[What this task involves]: Copy exactly the lines of the data below that run from the line holding "Module GeneralFacts." through the line holding "Section Agreement.", both ends included.

+++ The data

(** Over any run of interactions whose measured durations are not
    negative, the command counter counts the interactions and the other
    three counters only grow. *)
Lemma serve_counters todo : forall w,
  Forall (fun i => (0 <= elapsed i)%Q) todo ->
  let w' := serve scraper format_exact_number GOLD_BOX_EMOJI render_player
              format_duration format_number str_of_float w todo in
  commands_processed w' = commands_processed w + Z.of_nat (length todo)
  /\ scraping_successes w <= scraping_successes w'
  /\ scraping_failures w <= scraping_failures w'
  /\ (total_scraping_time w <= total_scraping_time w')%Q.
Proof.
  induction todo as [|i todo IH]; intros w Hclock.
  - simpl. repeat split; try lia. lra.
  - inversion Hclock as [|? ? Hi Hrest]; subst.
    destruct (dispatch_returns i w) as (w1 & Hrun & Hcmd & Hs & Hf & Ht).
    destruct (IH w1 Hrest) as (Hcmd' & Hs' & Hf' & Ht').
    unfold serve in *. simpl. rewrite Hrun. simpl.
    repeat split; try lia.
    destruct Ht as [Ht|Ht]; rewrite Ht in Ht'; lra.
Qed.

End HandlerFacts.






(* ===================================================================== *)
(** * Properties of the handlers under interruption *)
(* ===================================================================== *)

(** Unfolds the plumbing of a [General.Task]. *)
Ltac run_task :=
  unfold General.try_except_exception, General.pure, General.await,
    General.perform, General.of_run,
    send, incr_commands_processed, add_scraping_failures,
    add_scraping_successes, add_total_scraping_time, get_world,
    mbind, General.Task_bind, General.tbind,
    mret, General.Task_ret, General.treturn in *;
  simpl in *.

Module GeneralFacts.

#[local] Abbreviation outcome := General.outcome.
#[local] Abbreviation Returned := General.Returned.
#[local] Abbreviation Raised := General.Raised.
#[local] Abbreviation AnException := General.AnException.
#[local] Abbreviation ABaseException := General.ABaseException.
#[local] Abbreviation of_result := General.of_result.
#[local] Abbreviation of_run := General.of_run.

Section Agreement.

++++++
+++ The data

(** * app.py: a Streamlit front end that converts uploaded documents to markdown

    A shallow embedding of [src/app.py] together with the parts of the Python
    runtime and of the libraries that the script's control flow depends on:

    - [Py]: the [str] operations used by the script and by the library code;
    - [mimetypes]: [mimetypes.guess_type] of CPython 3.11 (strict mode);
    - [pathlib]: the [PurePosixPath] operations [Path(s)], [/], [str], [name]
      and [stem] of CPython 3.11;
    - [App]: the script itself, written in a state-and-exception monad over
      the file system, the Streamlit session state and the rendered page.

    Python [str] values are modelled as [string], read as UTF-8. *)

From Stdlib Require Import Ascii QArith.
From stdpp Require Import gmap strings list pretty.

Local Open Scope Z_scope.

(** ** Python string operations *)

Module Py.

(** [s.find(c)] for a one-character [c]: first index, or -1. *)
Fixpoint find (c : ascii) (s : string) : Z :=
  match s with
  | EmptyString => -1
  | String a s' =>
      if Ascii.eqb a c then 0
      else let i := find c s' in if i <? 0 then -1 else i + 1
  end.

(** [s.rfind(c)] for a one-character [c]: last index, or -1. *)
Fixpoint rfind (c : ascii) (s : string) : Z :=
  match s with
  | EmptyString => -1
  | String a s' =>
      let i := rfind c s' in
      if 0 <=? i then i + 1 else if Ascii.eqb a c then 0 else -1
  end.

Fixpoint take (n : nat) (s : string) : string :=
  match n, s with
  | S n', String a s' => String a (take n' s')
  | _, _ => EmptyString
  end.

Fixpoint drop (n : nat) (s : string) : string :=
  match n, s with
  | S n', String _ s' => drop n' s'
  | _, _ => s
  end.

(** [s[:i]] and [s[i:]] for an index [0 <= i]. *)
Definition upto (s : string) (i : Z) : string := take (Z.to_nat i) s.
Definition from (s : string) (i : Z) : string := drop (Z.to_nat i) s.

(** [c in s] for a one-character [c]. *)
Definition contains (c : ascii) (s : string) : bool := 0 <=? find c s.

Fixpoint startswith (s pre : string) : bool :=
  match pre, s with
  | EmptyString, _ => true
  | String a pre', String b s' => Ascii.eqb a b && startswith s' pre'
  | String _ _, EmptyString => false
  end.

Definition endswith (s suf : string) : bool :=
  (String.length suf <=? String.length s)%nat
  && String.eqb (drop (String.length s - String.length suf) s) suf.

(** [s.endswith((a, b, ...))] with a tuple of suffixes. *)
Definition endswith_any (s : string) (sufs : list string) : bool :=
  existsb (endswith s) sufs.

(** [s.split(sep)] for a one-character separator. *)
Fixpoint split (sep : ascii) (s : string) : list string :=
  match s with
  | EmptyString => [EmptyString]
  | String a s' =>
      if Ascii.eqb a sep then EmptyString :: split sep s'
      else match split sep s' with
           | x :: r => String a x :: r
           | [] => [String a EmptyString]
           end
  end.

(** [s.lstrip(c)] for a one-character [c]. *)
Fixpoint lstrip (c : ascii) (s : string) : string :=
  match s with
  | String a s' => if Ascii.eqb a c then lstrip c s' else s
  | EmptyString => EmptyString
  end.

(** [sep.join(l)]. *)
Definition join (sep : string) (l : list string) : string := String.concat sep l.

++++++
+++ The data

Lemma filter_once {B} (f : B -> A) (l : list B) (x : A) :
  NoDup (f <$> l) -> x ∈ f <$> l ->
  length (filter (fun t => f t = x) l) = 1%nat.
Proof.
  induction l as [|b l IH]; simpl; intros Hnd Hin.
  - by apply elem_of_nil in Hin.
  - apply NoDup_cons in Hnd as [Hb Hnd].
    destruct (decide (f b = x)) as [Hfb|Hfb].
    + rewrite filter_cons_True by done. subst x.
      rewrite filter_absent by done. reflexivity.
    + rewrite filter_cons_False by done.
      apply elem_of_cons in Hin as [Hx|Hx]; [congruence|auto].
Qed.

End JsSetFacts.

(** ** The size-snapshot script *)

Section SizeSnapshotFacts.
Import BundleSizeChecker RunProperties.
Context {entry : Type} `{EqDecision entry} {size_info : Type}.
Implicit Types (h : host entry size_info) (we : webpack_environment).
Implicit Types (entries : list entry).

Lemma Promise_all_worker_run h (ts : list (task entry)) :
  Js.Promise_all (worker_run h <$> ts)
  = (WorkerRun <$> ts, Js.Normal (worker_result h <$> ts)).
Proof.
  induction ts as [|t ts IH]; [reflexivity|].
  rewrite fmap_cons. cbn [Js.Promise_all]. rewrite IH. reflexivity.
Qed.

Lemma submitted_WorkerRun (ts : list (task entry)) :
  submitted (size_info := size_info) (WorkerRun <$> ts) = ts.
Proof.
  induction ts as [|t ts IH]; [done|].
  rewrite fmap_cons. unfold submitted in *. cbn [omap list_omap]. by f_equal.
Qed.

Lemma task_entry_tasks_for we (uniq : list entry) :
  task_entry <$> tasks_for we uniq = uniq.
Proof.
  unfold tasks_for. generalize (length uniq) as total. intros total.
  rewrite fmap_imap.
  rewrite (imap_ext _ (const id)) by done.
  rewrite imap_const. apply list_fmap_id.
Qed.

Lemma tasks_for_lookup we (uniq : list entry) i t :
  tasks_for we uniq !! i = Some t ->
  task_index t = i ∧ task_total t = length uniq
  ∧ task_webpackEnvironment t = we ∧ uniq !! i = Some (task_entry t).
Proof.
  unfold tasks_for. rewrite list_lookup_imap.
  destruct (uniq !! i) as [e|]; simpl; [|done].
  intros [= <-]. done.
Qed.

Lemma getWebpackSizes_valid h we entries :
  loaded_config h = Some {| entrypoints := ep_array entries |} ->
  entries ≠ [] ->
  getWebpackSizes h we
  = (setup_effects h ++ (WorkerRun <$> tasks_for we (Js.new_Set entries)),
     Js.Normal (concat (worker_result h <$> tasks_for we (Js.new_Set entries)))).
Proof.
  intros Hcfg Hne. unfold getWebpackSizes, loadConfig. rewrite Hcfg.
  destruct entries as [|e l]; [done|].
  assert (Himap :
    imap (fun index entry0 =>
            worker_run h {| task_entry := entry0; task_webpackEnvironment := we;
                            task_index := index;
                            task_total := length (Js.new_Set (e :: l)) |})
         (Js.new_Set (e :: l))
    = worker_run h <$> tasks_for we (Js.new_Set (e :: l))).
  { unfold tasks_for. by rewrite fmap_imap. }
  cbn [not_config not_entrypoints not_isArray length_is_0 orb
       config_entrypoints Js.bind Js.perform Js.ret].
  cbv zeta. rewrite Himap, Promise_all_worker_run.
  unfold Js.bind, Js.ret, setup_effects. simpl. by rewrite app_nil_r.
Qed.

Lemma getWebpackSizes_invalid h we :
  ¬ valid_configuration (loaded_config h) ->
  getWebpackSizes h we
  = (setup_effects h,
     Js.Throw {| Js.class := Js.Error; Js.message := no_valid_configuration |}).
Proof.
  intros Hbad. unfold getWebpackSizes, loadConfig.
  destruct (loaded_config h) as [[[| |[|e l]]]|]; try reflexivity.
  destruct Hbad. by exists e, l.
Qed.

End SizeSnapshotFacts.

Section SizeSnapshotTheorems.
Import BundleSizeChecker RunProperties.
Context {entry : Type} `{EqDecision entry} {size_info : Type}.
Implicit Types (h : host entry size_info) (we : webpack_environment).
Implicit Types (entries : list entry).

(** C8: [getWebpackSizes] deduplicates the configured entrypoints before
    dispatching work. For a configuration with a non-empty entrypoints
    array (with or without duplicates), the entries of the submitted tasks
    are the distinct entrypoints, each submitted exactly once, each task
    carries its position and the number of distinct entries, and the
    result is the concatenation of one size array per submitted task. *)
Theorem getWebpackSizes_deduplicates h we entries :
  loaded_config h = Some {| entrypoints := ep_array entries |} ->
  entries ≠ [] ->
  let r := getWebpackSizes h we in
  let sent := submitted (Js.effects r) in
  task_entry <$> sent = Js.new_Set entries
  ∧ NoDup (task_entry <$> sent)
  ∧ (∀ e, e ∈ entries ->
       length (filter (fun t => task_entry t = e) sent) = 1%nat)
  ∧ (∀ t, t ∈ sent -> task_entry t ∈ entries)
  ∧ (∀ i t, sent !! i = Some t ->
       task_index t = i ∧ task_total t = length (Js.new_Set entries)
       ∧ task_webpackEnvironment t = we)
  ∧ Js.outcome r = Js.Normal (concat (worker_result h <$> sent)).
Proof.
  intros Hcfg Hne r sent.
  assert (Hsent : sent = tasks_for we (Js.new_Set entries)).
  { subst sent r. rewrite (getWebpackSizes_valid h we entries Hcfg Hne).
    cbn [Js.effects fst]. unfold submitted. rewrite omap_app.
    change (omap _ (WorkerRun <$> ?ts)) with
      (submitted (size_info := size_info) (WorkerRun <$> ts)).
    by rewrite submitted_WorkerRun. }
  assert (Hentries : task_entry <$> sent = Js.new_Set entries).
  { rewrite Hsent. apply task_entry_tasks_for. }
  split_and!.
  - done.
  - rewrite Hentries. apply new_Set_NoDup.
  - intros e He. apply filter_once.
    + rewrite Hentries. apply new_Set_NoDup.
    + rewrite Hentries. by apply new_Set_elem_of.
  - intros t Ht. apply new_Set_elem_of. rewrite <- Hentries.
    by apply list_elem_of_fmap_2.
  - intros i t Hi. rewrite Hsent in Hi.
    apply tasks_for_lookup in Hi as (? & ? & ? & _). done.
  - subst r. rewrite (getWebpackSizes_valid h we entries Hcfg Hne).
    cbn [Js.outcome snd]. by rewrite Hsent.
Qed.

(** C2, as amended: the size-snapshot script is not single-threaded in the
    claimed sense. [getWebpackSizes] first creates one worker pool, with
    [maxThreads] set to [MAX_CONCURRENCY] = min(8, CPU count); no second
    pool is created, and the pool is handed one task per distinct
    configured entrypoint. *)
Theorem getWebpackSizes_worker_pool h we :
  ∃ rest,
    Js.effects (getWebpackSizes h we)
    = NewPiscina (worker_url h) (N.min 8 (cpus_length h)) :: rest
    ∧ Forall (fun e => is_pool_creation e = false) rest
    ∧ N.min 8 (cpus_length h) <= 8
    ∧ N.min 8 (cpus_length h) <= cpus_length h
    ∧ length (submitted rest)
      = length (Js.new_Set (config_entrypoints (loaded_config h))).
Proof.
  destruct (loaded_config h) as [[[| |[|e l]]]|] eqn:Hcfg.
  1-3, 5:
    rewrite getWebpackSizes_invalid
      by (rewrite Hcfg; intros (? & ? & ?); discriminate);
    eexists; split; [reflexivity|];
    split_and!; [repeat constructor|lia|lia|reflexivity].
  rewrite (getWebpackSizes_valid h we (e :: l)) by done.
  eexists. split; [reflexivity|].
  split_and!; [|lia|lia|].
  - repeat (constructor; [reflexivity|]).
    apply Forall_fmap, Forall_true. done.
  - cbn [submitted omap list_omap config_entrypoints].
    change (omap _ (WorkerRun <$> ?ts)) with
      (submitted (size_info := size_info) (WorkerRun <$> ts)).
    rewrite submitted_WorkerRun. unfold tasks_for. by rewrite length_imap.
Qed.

++++++

[Result of this exercise]:
Module GeneralFacts.

#[local] Abbreviation outcome := General.outcome.
#[local] Abbreviation Returned := General.Returned.
#[local] Abbreviation Raised := General.Raised.
#[local] Abbreviation AnException := General.AnException.
#[local] Abbreviation ABaseException := General.ABaseException.
#[local] Abbreviation of_result := General.of_result.
#[local] Abbreviation of_run := General.of_run.

Section Agreement.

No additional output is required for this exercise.